** What you need to do **
All lines in the material below that hold "failing" should be found and copied.

╔══

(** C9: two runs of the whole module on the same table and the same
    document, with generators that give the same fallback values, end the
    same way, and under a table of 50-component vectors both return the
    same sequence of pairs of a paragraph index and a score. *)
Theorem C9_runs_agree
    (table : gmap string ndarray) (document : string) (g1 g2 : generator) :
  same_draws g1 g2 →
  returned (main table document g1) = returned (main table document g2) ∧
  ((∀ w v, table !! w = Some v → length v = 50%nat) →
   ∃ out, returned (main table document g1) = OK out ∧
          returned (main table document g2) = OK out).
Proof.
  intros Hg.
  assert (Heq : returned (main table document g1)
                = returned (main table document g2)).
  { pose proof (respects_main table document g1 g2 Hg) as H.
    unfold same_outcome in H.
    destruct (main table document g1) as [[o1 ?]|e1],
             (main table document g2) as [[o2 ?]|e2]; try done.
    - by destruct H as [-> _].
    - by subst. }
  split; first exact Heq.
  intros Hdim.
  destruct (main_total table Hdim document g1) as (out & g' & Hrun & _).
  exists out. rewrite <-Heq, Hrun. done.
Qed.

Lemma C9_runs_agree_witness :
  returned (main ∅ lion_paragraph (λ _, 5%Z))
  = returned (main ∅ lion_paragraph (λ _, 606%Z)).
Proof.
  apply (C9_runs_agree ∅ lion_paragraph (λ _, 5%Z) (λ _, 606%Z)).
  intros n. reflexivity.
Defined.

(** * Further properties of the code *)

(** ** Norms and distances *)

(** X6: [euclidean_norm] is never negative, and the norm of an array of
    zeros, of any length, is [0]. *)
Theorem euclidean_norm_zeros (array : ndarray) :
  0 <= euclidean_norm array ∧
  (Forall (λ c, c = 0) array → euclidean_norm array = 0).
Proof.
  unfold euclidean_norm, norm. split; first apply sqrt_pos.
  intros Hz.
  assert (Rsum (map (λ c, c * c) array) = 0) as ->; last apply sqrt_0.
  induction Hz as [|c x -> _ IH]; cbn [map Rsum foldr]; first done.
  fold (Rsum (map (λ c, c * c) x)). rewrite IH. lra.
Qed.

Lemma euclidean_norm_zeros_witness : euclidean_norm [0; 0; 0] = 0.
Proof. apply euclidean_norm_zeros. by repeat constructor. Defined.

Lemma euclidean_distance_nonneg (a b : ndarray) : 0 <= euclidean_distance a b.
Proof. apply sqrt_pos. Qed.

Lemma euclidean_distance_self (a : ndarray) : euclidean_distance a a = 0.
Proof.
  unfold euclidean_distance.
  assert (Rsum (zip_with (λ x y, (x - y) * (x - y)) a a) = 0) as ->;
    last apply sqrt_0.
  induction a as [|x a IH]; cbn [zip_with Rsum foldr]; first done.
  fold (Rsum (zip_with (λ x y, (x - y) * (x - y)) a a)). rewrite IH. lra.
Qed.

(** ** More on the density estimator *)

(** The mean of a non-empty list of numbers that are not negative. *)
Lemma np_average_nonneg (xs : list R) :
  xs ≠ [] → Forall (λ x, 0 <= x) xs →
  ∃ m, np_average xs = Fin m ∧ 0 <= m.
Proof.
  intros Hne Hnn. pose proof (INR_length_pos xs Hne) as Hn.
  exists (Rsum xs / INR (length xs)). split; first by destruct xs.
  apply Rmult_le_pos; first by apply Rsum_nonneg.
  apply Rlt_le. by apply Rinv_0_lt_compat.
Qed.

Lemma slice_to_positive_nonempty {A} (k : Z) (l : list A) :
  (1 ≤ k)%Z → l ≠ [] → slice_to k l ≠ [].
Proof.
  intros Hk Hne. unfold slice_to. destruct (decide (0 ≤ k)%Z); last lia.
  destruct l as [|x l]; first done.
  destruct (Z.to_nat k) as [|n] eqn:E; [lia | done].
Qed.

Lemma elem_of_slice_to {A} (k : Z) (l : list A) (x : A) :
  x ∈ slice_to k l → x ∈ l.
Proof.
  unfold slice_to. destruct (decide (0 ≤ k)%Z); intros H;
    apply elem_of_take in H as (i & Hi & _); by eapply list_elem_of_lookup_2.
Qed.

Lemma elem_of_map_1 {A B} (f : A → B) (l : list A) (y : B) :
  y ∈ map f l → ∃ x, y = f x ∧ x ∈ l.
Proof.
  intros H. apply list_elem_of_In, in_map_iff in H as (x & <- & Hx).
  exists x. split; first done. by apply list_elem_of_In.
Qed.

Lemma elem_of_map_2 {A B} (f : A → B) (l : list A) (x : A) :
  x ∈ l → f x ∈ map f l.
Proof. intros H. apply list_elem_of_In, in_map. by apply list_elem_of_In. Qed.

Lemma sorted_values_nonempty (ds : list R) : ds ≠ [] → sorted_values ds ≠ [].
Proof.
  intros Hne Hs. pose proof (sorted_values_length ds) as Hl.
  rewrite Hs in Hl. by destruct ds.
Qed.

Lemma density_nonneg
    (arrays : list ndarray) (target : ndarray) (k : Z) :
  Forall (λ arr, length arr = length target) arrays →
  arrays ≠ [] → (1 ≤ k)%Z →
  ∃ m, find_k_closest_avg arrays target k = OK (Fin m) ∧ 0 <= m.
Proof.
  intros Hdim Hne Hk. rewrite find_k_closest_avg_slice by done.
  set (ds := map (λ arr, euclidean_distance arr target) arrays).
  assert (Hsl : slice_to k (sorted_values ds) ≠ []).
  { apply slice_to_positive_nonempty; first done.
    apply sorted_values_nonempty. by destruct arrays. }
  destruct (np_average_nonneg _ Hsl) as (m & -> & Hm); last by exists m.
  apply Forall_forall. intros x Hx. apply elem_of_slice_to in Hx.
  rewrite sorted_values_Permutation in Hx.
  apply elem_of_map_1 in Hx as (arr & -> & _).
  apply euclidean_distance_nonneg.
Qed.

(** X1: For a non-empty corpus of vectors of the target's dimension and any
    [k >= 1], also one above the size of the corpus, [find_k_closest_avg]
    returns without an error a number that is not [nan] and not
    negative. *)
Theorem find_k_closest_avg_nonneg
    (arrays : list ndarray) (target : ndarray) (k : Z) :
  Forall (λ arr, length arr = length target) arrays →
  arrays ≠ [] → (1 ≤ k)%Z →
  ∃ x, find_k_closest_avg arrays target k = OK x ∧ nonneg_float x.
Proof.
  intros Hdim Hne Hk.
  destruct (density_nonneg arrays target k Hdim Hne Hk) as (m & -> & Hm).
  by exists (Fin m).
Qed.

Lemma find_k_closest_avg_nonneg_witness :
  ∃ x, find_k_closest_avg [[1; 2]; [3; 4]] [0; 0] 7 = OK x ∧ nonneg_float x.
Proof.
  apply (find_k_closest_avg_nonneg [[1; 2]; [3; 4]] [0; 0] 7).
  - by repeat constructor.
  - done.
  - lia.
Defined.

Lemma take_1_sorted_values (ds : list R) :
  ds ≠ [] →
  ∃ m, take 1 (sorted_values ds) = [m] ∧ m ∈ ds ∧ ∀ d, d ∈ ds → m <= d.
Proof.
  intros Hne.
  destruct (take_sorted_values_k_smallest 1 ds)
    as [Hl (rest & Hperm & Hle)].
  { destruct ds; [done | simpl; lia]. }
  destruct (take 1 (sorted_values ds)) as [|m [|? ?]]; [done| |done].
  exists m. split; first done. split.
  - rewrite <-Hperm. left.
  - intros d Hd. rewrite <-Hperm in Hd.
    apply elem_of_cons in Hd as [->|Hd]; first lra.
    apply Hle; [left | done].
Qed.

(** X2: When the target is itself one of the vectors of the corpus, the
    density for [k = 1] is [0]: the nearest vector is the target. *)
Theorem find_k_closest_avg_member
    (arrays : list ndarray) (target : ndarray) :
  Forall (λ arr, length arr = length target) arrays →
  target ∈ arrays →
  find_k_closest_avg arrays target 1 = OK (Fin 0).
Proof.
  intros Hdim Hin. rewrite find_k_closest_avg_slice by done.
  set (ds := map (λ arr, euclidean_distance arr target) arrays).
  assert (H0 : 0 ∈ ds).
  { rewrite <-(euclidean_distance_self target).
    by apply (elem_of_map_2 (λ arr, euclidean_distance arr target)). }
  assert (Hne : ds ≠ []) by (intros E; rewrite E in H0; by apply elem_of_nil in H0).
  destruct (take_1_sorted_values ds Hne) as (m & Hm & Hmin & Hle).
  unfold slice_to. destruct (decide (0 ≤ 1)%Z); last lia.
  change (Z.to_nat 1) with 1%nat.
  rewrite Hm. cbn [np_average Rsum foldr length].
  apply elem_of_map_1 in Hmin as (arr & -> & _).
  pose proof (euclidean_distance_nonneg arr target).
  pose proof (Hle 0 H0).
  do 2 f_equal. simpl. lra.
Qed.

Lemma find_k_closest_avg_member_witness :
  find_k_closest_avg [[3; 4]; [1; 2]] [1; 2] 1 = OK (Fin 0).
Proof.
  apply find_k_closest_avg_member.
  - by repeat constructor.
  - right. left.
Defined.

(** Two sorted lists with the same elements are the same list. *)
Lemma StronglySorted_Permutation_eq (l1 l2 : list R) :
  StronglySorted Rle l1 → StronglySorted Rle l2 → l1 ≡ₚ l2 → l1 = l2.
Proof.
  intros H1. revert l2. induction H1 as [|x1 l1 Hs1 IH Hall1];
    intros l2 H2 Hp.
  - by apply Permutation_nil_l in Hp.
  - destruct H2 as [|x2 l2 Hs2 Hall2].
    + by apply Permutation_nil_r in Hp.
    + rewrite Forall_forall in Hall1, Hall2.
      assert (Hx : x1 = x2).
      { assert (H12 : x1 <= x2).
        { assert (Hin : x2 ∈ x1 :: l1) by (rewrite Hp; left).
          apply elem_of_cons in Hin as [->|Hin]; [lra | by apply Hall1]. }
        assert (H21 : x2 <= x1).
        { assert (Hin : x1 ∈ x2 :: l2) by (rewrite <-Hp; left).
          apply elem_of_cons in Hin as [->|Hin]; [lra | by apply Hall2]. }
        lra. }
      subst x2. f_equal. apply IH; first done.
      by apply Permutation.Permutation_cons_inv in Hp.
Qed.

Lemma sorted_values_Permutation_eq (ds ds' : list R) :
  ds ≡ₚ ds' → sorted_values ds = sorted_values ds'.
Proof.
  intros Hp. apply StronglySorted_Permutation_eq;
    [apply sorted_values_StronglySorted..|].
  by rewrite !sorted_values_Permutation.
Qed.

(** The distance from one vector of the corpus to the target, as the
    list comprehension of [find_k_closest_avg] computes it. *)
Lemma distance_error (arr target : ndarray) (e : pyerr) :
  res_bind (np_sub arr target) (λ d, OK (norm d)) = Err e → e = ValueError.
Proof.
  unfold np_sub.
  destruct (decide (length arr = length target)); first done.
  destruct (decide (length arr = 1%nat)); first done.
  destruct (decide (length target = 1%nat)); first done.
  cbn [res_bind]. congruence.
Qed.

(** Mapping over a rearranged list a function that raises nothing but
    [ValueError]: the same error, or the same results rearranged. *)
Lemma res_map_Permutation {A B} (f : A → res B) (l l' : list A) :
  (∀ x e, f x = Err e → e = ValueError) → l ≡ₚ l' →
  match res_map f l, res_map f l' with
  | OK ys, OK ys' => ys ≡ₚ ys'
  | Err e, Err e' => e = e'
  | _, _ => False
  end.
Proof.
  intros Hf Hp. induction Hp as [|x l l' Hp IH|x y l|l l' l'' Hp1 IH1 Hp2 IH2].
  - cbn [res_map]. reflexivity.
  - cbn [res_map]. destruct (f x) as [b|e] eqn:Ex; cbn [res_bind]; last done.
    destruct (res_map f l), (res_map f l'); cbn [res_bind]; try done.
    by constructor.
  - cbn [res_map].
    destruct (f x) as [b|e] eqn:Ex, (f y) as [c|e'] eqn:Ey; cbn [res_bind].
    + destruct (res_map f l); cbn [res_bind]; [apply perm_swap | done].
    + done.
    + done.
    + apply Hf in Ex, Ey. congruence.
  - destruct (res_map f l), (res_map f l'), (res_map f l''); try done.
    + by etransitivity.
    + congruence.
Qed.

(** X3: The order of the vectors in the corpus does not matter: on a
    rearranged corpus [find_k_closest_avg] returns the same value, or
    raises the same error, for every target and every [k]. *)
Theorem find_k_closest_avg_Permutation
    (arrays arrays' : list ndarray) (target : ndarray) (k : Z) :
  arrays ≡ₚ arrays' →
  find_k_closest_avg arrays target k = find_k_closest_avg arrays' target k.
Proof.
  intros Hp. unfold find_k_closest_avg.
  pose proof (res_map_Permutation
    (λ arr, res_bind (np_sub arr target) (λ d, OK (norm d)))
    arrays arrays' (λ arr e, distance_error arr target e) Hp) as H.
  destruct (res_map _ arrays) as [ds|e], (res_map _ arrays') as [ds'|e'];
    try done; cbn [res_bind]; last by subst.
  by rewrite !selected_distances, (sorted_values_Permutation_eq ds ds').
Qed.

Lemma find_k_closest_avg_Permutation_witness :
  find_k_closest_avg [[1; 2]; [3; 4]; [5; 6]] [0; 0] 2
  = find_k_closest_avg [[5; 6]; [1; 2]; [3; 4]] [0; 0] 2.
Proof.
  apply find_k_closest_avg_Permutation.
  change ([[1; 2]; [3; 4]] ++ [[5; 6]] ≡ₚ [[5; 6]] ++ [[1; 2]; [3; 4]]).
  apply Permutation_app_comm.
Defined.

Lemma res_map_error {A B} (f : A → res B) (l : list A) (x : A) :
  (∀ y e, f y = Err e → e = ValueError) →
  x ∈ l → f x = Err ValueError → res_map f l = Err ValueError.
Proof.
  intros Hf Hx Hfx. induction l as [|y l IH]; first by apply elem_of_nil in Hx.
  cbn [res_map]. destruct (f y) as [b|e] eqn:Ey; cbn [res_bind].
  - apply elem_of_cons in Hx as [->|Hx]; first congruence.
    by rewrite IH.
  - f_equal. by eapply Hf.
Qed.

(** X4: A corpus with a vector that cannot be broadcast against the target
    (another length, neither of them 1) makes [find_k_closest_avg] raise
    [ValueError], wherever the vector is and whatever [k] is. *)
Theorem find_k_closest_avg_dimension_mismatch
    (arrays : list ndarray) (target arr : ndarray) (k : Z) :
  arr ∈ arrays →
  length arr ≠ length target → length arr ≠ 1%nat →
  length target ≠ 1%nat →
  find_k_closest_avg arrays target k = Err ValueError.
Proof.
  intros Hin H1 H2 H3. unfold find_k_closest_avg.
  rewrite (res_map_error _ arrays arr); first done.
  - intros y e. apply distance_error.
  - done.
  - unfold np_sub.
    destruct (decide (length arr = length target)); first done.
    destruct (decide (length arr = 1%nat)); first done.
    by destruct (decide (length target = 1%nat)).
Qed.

╚══
╔══

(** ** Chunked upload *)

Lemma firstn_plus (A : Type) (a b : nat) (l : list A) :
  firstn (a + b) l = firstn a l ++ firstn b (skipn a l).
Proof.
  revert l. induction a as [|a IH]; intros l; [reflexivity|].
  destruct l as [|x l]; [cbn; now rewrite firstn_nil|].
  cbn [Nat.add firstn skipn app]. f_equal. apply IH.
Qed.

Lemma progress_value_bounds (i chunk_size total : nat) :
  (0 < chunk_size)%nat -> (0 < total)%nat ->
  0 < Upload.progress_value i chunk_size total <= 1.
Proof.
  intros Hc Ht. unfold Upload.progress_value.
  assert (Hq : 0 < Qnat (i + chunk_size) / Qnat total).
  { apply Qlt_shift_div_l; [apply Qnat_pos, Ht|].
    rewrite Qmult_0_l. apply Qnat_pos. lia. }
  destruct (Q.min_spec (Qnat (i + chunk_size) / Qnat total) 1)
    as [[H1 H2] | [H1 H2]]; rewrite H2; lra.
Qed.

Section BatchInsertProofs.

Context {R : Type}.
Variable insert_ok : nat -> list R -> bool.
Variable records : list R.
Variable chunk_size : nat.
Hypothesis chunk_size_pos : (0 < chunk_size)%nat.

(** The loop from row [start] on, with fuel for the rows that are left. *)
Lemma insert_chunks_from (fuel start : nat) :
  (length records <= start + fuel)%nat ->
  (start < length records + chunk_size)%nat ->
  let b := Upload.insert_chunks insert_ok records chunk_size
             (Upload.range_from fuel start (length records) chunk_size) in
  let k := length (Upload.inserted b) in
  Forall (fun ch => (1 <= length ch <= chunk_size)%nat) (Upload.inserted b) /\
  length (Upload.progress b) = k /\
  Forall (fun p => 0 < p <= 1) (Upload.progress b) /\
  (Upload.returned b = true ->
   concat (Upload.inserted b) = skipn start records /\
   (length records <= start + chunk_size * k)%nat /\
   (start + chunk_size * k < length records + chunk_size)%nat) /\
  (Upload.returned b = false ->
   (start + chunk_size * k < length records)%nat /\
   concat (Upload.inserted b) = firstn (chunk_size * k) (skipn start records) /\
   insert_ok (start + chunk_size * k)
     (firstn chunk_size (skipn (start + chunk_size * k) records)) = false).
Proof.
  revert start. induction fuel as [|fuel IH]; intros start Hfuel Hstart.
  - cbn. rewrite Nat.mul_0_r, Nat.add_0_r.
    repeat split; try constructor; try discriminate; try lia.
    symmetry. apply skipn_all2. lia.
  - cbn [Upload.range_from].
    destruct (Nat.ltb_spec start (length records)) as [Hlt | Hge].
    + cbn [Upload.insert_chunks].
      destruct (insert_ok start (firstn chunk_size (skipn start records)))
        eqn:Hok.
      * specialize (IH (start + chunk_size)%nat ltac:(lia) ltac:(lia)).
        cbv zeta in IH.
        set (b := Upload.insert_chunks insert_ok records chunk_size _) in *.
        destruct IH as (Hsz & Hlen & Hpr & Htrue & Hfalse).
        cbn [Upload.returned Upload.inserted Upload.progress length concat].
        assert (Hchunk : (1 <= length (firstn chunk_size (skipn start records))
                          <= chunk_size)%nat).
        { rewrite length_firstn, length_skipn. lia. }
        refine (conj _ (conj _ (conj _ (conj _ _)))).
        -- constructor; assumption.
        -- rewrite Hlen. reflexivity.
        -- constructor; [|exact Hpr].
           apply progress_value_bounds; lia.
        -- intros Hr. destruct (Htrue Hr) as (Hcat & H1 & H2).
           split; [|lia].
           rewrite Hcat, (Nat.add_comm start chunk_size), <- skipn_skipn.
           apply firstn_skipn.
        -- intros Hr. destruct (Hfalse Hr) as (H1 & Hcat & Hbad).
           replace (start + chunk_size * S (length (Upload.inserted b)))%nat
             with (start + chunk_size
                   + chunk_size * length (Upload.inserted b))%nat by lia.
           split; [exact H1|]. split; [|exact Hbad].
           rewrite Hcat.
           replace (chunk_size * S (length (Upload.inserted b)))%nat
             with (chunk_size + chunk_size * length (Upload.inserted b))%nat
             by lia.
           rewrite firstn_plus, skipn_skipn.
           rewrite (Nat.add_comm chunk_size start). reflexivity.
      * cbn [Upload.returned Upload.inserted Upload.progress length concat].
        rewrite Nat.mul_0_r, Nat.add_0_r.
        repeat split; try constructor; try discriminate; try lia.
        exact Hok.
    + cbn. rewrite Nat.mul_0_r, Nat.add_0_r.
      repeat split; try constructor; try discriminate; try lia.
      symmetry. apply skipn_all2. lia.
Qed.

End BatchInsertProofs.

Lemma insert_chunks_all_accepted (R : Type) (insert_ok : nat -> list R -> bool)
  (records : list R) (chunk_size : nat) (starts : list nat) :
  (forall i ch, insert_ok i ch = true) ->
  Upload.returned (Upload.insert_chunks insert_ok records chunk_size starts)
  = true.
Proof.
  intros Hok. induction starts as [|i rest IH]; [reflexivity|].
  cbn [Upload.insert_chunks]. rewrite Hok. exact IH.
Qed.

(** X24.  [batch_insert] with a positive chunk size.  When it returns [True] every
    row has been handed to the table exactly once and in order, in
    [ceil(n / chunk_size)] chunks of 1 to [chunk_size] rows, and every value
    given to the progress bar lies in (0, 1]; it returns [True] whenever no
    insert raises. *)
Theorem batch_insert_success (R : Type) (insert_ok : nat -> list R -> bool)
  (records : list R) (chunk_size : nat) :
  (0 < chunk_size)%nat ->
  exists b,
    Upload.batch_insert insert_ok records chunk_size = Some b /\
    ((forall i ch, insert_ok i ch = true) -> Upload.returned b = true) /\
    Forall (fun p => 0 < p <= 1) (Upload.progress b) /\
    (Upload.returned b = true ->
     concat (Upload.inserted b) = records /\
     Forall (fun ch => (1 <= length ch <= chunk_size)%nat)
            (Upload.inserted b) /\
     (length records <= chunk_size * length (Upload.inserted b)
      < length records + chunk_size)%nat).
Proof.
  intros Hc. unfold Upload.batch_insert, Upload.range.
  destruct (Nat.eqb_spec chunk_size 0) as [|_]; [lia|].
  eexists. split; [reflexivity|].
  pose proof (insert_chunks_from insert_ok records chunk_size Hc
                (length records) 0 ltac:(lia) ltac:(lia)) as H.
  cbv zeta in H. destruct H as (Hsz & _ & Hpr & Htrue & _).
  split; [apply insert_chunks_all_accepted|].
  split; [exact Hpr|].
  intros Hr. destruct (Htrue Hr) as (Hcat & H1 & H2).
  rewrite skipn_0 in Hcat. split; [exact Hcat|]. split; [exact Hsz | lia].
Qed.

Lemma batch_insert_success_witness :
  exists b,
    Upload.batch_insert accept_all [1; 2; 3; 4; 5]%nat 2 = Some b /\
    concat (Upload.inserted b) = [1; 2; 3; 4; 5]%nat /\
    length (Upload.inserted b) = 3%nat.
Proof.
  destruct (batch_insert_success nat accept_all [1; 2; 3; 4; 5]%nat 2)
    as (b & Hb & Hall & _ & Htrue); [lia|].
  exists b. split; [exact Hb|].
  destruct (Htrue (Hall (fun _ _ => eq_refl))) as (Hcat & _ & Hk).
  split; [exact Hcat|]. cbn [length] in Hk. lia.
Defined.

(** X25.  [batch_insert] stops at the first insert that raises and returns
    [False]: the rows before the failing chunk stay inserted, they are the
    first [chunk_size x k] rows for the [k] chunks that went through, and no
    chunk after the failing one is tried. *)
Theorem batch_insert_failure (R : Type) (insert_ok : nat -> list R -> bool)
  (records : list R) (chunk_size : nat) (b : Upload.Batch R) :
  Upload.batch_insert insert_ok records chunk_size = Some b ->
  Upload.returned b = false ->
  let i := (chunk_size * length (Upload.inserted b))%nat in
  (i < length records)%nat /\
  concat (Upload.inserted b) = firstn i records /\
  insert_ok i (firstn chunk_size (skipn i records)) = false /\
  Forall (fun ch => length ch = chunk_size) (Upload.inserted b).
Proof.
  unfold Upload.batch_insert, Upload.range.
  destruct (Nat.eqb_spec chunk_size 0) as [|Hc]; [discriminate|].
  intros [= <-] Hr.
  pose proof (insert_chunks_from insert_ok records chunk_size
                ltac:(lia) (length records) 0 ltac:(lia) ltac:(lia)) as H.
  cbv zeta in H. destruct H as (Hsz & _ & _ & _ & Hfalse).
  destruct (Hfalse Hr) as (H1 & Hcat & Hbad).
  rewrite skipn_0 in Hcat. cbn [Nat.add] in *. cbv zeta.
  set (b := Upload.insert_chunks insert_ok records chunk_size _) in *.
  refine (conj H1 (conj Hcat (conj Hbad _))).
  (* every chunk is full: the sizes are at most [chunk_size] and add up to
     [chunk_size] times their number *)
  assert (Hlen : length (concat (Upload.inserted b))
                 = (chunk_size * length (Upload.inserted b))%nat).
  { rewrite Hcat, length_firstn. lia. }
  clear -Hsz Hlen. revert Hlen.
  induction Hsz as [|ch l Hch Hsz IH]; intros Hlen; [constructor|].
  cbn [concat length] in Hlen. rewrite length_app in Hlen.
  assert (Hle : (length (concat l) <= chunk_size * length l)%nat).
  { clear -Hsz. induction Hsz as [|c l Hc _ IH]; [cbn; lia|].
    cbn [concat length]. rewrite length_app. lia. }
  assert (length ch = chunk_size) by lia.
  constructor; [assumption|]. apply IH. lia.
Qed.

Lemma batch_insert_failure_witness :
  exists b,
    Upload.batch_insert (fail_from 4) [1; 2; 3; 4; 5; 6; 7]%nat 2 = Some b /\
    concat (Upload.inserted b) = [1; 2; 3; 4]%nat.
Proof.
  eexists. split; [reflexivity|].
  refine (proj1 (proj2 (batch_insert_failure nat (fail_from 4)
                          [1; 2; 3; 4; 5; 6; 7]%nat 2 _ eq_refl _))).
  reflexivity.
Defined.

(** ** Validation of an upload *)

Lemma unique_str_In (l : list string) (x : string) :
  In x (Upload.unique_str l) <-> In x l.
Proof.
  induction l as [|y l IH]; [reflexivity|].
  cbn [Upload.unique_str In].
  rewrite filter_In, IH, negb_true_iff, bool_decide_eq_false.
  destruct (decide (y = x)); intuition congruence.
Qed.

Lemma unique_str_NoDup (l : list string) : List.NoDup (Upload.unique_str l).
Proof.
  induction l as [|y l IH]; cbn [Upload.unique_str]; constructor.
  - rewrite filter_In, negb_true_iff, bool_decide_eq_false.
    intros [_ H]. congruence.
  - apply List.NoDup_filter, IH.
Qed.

╚══

** Worked solution **
    [False]: the rows before the failing chunk stay inserted, they are the
    chunk after the failing one is tried. *)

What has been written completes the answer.